-- Problem requirements --
In the entries below, find the line with "(** * WaitQueue" and the line with "wait queues of". Return those two lines and all lines between them, exactly.

Stored items:
************

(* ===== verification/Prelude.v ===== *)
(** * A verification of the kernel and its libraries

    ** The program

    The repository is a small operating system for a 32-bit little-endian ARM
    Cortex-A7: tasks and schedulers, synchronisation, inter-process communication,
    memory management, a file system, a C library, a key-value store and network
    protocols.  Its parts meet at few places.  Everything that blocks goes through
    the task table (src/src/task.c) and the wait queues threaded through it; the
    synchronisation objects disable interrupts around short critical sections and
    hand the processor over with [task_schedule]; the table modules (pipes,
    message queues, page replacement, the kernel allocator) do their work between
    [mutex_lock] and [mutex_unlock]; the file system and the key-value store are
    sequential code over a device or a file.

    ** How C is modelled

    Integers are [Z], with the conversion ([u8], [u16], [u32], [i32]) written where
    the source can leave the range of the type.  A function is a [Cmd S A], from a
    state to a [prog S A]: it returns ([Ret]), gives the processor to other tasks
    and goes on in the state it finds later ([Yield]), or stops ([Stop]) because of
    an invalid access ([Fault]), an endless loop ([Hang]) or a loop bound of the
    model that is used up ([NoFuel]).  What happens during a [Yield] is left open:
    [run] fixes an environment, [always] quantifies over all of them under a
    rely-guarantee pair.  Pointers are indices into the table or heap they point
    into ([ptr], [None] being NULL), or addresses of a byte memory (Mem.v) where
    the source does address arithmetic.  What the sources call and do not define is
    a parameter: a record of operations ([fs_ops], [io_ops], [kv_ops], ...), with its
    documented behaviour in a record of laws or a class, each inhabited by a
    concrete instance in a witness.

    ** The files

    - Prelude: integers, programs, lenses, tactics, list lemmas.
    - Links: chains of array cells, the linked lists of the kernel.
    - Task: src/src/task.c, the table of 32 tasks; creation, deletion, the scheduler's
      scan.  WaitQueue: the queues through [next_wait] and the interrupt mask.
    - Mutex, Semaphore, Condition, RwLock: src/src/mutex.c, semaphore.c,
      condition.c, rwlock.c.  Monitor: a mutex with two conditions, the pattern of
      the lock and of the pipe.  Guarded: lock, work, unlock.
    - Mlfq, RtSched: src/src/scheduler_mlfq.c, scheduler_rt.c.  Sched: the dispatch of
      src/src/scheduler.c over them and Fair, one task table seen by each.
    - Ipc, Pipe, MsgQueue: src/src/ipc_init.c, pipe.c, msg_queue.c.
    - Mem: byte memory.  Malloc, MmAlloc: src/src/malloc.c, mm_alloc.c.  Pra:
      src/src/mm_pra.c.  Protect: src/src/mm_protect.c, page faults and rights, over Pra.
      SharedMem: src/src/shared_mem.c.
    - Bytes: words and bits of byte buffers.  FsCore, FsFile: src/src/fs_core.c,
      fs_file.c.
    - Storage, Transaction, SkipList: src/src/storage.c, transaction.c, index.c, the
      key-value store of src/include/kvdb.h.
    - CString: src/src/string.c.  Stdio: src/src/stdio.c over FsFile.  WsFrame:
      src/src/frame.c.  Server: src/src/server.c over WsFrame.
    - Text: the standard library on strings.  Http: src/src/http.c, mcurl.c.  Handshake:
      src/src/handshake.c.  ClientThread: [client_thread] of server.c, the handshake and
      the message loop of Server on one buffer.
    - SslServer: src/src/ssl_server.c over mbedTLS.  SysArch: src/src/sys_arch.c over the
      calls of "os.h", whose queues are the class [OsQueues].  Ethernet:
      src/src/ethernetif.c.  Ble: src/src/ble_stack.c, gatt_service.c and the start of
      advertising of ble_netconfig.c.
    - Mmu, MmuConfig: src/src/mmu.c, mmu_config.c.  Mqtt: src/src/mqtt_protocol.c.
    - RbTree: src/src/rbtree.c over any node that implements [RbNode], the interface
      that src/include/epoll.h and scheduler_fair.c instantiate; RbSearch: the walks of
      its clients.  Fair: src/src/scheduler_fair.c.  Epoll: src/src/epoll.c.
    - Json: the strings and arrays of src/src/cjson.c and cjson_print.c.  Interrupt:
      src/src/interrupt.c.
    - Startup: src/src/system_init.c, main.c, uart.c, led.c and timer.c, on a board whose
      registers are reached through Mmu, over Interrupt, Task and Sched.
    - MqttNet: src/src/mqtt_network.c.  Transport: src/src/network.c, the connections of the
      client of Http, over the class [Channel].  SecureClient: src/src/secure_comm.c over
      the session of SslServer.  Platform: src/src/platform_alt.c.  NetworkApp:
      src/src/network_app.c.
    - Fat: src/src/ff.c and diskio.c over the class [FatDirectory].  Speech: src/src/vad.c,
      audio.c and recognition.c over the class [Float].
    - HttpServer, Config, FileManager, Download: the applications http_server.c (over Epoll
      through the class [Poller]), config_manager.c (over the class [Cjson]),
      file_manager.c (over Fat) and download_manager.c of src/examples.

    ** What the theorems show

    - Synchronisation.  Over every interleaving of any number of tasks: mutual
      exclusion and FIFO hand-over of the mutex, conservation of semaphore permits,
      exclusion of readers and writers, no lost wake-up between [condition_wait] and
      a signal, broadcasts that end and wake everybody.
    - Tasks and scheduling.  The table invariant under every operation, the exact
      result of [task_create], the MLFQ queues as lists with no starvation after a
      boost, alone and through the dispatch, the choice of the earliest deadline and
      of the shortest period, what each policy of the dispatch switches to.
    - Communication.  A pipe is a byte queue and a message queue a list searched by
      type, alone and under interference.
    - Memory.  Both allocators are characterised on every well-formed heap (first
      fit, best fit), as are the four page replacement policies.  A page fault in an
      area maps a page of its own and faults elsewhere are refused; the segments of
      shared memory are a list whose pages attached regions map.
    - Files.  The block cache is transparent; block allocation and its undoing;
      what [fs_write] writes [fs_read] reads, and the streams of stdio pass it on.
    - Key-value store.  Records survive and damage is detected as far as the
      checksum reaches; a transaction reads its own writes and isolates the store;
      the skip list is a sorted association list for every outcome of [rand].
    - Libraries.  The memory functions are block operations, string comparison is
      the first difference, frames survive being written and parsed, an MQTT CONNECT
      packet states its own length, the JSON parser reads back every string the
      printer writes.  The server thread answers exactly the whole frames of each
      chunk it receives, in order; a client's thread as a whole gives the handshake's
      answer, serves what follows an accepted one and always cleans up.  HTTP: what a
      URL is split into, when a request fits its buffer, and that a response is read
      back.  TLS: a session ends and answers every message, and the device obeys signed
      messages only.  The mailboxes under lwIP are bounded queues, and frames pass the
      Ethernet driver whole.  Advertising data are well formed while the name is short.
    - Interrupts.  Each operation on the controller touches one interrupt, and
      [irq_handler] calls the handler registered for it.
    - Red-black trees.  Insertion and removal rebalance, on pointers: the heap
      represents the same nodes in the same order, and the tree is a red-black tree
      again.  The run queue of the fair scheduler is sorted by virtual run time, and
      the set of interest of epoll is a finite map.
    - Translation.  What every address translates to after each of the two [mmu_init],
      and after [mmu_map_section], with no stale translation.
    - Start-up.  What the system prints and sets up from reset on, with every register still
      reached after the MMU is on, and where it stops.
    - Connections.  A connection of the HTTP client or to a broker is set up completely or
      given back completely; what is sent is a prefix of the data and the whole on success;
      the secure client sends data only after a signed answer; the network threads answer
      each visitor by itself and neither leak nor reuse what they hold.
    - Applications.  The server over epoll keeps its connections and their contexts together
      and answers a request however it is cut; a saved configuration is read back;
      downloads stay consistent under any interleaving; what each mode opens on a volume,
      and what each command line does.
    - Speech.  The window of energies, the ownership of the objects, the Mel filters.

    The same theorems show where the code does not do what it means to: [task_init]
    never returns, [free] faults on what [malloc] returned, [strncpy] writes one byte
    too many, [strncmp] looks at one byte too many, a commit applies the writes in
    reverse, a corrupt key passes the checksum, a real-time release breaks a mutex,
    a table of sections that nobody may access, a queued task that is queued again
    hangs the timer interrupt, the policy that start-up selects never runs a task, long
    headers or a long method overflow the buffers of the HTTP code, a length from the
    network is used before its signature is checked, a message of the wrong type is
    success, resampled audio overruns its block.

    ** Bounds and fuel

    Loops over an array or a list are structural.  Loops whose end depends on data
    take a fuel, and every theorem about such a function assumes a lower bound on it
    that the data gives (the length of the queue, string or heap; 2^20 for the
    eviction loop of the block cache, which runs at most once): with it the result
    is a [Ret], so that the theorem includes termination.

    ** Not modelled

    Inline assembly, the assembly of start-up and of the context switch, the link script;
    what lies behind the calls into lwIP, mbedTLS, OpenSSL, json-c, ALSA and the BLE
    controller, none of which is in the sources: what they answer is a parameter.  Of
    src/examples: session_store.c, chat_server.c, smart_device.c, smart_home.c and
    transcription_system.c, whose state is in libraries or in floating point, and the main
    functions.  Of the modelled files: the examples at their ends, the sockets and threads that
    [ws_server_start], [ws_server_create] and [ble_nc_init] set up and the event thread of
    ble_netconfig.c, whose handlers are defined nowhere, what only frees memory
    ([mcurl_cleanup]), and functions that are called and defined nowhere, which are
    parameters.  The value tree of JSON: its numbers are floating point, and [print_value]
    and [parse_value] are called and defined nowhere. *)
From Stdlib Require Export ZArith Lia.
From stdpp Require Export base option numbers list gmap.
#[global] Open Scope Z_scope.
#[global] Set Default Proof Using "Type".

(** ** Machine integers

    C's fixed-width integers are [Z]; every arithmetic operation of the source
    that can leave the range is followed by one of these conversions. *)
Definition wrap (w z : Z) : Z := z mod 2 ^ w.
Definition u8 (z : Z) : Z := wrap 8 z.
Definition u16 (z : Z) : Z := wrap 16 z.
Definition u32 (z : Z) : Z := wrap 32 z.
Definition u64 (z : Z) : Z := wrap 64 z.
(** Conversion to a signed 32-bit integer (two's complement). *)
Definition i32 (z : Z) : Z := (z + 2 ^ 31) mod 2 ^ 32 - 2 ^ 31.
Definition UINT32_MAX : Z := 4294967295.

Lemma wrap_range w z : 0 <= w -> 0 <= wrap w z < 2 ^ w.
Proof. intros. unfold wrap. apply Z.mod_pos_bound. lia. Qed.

************

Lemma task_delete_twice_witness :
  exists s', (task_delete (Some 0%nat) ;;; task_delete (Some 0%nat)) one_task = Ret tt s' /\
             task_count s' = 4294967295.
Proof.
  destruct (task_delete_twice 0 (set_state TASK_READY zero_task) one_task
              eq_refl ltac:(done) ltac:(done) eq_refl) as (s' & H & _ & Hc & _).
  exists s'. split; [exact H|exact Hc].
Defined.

************

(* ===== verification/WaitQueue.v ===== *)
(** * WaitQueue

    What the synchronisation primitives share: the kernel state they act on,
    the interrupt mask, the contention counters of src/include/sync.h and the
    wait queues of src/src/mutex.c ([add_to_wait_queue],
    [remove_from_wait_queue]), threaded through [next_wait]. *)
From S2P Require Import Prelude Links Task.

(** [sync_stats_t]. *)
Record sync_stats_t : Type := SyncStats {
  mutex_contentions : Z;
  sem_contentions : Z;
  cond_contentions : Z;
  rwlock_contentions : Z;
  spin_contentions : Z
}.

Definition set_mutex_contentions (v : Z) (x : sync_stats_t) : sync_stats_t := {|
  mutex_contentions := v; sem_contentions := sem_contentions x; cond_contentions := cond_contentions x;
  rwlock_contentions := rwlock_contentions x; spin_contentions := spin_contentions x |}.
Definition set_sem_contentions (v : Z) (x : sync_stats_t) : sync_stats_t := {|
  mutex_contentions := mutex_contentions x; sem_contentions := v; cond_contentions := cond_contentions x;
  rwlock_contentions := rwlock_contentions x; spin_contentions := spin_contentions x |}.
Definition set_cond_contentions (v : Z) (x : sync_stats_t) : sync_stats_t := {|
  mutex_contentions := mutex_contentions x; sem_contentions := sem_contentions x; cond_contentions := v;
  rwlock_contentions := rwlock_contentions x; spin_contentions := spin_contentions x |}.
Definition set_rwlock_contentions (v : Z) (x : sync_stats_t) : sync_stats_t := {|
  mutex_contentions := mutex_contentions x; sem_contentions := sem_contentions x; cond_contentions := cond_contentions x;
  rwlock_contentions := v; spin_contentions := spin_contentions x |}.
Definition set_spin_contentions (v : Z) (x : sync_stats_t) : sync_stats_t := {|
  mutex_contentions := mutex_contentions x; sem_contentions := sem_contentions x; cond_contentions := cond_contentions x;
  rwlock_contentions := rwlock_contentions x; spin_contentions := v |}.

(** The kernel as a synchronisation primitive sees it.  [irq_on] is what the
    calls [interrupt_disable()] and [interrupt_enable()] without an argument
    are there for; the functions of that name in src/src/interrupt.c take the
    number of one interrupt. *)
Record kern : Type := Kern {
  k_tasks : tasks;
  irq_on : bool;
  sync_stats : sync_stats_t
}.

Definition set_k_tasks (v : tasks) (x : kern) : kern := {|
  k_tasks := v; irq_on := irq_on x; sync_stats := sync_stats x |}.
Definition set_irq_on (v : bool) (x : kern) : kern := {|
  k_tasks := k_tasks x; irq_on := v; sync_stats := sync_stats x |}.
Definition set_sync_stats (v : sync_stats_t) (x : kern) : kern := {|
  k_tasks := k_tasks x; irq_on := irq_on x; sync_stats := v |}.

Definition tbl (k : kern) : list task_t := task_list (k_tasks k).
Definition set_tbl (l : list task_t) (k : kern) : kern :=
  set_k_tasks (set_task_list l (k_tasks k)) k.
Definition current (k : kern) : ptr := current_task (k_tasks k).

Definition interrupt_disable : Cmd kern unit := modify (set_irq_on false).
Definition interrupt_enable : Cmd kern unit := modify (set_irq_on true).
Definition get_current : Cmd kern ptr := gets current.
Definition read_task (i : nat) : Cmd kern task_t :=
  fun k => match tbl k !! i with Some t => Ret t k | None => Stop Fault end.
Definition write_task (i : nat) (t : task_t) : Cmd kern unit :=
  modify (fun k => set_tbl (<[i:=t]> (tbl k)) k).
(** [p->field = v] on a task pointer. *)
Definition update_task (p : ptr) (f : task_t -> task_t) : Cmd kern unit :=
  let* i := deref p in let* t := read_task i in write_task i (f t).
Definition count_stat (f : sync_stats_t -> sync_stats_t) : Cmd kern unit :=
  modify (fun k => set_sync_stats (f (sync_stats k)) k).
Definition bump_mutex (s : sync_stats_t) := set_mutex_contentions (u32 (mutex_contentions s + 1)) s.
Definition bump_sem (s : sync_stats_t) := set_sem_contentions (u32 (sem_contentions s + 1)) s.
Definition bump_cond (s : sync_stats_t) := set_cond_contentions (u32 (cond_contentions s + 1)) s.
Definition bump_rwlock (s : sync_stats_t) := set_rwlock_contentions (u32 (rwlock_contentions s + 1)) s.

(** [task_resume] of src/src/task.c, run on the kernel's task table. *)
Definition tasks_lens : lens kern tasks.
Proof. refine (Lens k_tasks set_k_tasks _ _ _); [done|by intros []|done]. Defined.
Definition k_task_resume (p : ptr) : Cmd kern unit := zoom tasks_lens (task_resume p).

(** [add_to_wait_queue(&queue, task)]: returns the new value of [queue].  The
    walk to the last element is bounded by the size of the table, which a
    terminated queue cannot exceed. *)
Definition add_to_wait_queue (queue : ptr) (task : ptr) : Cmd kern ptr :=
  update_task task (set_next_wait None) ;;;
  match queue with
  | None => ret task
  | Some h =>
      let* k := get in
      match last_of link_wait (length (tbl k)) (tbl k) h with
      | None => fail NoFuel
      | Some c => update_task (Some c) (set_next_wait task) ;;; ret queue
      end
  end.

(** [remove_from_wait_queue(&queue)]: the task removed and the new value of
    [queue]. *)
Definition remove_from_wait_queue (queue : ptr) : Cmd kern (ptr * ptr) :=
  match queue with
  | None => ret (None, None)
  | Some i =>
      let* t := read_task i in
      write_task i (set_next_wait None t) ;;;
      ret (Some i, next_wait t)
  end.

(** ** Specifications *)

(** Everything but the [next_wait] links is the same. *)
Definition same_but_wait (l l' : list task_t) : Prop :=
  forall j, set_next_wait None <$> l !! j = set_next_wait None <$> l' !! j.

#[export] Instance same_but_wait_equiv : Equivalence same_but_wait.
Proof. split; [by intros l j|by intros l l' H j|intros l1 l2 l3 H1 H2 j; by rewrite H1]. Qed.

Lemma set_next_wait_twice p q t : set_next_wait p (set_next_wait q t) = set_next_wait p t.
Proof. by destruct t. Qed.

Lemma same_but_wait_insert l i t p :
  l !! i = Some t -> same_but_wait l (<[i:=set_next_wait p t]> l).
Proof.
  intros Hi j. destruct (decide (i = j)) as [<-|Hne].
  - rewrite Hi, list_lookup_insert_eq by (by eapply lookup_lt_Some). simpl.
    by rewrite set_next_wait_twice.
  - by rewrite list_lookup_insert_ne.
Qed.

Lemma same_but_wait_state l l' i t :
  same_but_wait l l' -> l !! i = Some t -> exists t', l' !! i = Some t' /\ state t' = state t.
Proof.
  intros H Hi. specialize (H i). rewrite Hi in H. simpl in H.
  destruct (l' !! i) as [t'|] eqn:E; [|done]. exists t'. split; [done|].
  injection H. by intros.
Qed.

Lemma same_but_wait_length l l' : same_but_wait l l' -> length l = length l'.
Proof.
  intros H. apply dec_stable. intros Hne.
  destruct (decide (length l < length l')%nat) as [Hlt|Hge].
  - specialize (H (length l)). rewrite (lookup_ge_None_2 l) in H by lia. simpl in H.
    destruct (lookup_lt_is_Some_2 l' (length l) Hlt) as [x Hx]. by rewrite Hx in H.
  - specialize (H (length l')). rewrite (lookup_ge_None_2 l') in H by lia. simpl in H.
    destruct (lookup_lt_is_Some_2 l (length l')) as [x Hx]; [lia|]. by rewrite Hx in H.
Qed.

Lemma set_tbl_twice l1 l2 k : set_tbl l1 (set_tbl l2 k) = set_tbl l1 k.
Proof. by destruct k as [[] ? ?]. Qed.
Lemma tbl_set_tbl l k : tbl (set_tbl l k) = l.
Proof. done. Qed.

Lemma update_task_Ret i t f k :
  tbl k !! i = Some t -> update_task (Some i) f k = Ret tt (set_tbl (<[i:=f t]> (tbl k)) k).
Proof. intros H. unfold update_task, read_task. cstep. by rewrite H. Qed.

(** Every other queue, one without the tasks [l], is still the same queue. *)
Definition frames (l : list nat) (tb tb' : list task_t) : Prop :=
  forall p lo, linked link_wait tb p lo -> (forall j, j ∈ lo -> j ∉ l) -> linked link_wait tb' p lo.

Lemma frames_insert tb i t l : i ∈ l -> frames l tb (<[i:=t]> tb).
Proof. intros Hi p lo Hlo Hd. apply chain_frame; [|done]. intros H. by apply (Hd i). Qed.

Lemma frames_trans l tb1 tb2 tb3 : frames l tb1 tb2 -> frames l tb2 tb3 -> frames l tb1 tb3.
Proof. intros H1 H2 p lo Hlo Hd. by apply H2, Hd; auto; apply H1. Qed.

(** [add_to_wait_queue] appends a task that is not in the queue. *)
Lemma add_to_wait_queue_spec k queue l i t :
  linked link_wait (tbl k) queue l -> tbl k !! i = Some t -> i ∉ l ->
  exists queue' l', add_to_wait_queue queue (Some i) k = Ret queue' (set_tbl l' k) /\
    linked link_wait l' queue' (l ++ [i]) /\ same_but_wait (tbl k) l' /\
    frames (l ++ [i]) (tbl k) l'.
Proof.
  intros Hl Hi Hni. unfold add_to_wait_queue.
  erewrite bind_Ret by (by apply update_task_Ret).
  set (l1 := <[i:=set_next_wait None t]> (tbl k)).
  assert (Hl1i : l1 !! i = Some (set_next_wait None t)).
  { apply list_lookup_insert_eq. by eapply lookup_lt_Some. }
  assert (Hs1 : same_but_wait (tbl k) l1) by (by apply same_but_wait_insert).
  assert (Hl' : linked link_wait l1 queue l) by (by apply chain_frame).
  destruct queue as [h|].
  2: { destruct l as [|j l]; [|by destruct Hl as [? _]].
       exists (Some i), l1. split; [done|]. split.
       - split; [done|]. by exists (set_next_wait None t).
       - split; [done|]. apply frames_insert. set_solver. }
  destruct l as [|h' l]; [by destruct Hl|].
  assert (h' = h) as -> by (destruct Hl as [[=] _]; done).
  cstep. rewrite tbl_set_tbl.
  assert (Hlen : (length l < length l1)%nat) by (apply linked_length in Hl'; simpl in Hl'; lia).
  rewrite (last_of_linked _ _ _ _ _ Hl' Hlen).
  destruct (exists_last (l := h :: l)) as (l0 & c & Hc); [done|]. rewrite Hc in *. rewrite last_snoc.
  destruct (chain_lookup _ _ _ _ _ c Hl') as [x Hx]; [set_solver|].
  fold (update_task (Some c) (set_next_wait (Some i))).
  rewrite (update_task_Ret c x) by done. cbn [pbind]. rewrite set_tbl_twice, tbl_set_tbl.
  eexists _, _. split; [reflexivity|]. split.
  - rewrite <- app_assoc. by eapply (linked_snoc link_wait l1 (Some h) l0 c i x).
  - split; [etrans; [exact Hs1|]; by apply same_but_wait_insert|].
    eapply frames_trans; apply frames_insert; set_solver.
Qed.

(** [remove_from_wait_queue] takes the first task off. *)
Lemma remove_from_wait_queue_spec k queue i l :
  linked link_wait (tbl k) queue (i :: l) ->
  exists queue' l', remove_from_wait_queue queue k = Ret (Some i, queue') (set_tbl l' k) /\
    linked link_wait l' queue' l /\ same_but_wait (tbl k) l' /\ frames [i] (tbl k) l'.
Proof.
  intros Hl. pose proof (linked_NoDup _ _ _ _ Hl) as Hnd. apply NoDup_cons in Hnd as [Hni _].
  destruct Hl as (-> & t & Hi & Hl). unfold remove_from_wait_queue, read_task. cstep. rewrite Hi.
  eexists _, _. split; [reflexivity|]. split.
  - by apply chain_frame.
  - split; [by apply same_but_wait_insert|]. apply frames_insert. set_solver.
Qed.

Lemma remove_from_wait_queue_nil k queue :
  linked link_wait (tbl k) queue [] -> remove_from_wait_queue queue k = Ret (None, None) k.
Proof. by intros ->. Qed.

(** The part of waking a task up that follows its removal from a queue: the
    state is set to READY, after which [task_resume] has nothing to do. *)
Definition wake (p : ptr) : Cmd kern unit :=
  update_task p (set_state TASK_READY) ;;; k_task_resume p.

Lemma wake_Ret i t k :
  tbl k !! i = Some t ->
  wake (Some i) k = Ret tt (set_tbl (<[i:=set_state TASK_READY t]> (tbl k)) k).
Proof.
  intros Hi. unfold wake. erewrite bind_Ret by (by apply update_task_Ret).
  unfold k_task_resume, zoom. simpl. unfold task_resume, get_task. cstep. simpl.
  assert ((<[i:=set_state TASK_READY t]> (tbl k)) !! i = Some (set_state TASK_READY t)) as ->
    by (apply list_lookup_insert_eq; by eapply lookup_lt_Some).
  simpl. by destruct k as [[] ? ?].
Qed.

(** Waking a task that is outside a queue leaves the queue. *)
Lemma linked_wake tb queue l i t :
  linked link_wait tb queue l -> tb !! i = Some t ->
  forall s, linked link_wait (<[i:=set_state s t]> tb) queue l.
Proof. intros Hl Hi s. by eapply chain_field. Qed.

************

-- Answer to the problem --
(** * WaitQueue

    What the synchronisation primitives share: the kernel state they act on,
    the interrupt mask, the contention counters of src/include/sync.h and the
    wait queues of src/src/mutex.c ([add_to_wait_queue],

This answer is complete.